The focus on Iran’s oil and gas highlights the real motivations behind the US campaign, which has little to do with alleged plans to build nuclear weapons. Washington is exploiting Tehran’s nuclear programs as a means of undercutting the economic interests of its European and Asian rivals in Iran, while seeking to refashion a regime in Tehran that is more acquiescent to broader US ambitions for dominance in the key energy-rich regions of the Middle East and Central Asia.

 

As the EU imposed sanctions on Monday, Iran indicated through a letter to the International Atomic Energy Agency (IAEA) that it would be willing to restart negotiations over a deal tentatively reached last year to exchange low-enriched uranium for fuel rods needed for its research reactor in Tehran.

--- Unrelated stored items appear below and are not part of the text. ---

(** [try: response = ...; status = "success" except TimeoutError: ... finally: finish(status)] *)
Definition timed {A} (finish : string → M Metrics.t unit) (body : M S A) : M st A := λ s,
  match body s.2 with
  | (r, x) =>
      match report (finish (status_of r)) s.1 with
      | (Ok _, i) => (r, (i, x))
      | (Err e, i) => (Err e, (i, x))
      end
  end.

(** The exchange once the endpoint is known. *)
Definition measured (attributes : list (string * string)) (finish : string → M Metrics.t unit)
    (send : Message.t → M S Message.t) (message : Message.t) : M st Message.t :=
  in_span attributes (λ s, timed finish (send (with_trace s.1 message)) s).

Definition plain {A} (m : M S A) : M st A := λ s, match m s.2 with (r, x) => (r, (s.1, x)) end.
End instrument.

(** [CrdtPeerClient._exchange] *)
Section crdt.
Context {P T O S : Type} (otel : Otel O) (env : gmap string string).
Context (net : PeerClient.Network S) (local_node_id : string) (max_frame_size : Z) `{!Wire pb.Envelope}.

Definition crdt_operation (msg_type : MessageType) : string :=
  match msg_type with
  | CRDT_REPLICATE => "replicate" | CRDT_FETCH => "fetch" | CRDT_DIGEST => "digest"
  | CRDT_READ_REQUEST => "read" | CRDT_MUTATE_REQUEST => "write" | _ => "request"
  end.

Definition _exchange (peer : ClusterMember.t) (message : Message.t) (timeout_seconds : Z) : M (t P T O * S) Message.t := λ s,
  if fast_path env s.1 then plain (CrdtPeerClient._exchange_raw net max_frame_size peer message timeout_seconds) s
  else
    let operation := crdt_operation (Message.msg_type message) in
    (endpoint ← liftM (resolve_peer_endpoint env (Some (ClusterMember.node_id peer)) (ClusterMember.host peer)
       (ClusterMember.port peer));
     peer ← liftM (ClusterMember.make (ClusterMember.node_id peer) endpoint.1 endpoint.2 (ClusterMember.status peer)
       (ClusterMember.incarnation peer));
     measured otel [("distsys.node.id", local_node_id); ("distsys.peer.id", ClusterMember.node_id peer);
                    ("distsys.operation", operation)]
       (Metrics.peer_rpc operation)
       (λ message, CrdtPeerClient._exchange_raw net max_frame_size peer message timeout_seconds) message) s.
End crdt.

(** [PeerClient._exchange_endpoint] *)
Section cluster.
Context {P T O S : Type} (otel : Otel O) (env : gmap string string).
Context (net : Endpoints S) (local_node_id : string) (max_frame_size : Z) (secure : bool) `{!Wire pb.Envelope}.

Definition cluster_operation (msg_type : MessageType) : string :=
  match msg_type with
  | JOIN_REQUEST => "request" | PING | PING_REQ => "ping" | GOSSIP => "gossip" | FORWARDED_REQUEST => "forward"
  | _ => "request"
  end.

(** The [finally] clause. *)
Definition finish_cluster (operation status : string) : M Metrics.t unit :=
  _ ← Metrics.peer_rpc operation status;
  if bool_decide (operation = "gossip") && negb (bool_decide (status = "success")) then Metrics.gossip_failure else mret tt.

Definition _exchange_endpoint (host : string) (port : Z) (message : Message.t) (timeout_seconds : Z)
    (expected_node_id : option string) : M (t P T O * S) Message.t := λ s,
  let raw host port message :=
    ClusterPeerClient._exchange_endpoint_raw net max_frame_size secure host port message timeout_seconds expected_node_id in
  if fast_path env s.1 then plain (raw host port message) s
  else
    let operation := cluster_operation (Message.msg_type message) in
    (endpoint ← liftM (resolve_peer_endpoint env expected_node_id host port);
     measured otel [("distsys.node.id", local_node_id);
                    ("distsys.peer.id", match expected_node_id with
                                        | Some name => if nonempty name then name else "unknown"
                                        | None => "unknown"
                                        end);
                    ("distsys.operation", operation)]
       (finish_cluster operation) (raw endpoint.1 endpoint.2) message) s.
End cluster.
End Instrument.

(** ** The reports of the services *)

(** [if self.metrics is not None: self.metrics...] *)
Definition record_opt (r : MetricsSpec.report) : M (option Metrics.t) unit := λ m,
  match m with
  | None => (Ok tt, None)
  | Some x => match MetricsSpec.record r x with (r, x) => (r, Some x) end
  end.

(** [try: result = m except Exception: failed; raise], then [done] and [return result]. *)
Definition reporting {S A} (m : M S A) (done : A → S → MetricsSpec.report) (failed : option MetricsSpec.report)
    : M (option Metrics.t * S) A := λ s,
  match m s.2 with
  | (Ok a, x) =>
      match record_opt (done a x) s.1 with (Ok _, n) => (Ok a, (n, x)) | (Err e, n) => (Err e, (n, x)) end
  | (Err e, x) =>
      match failed with
      | Some r =>
          if isinstance e [Exception]
          then match record_opt r s.1 with (Ok _, n) => (Err e, (n, x)) | (Err e', n) => (Err e', (n, x)) end
          else (Err e, (s.1, x))
      | None => (Err e, (s.1, x))
      end
  end.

The US State Department announced on Wednesday that Washington was “fully prepared” to take part in talks, along with other major powers, to discuss the reactor proposal and Iran’s nuclear programs more broadly.

 

However, even if such talks are convened, there is virtually no prospect of reviving the nuclear exchange deal or a negotiated end to the present confrontation. Just before last month’s UN Security Council vote, Brazil, Turkey and Iran publicly announced a revised version of the exchange agreement, which was abruptly rejected by Washington. The chief purpose of US participation in previous joint talks with Iran was to enlist the support of the European powers, alienated by the Bush administration’s unilateral actions, for tougher action and to neutralise the objections raised by China and Russia. Having achieved its purpose, the US is likely to use any future talks simply as a forum for presenting its ultimatums to Iran.

 

The most striking aspect of the discussion in US ruling circles following the adoption of the new UN sanctions is open scepticism that economic penalties will achieve Washington’s aims. There is a renewed push for the “military option”. Reflecting this debate, former CIA director Michael Hayden, who served under Bush, declared that “in my personal thinking … I have begun to consider that [a military strike against Iran] may not be the worst of all possible outcomes.”

 

Hayden claimed, without offering any evidence, that Iran’s drive toward obtaining a nuclear weapon “seems inexorable”. He conceded that Tehran might not actually build an atomic bomb, but added that having the capacity to do so at short notice, was “as destabilising as their actually having a weapon”. He dismissed diplomacy and sanctions as ineffective, saying: “We engage. They will continue to move forward. We vote for sanctions. They continue to move forward. We try to deter, to dissuade. They continue to move forward.”

 

Similar sentiments were voiced by Israeli Defence Minister Ehud Barak, who visited Washington this week for talks on Iran and the so-called Middle East peace process. He told the Washington Post last week: “I don’t see it [sanctions] as working as of now.” Barak noted that there was no international unanimity on the most aggressive penalties, adding: “Probably at a certain point we should realise that sanctions cannot work.” Israel has repeatedly declared that it will not permit Iran to develop a nuclear weapons capacity and has threatened military action against its nuclear facilities.

 

Whether initiated by Israel or the US, any military aggression against Iran threatens to trigger a broader regional conflict that could drag in major powers, including Russia and China. The Obama administration’s drive for tougher sanctions leads relentlessly to the next step—a reckless new American military adventure in the Middle East.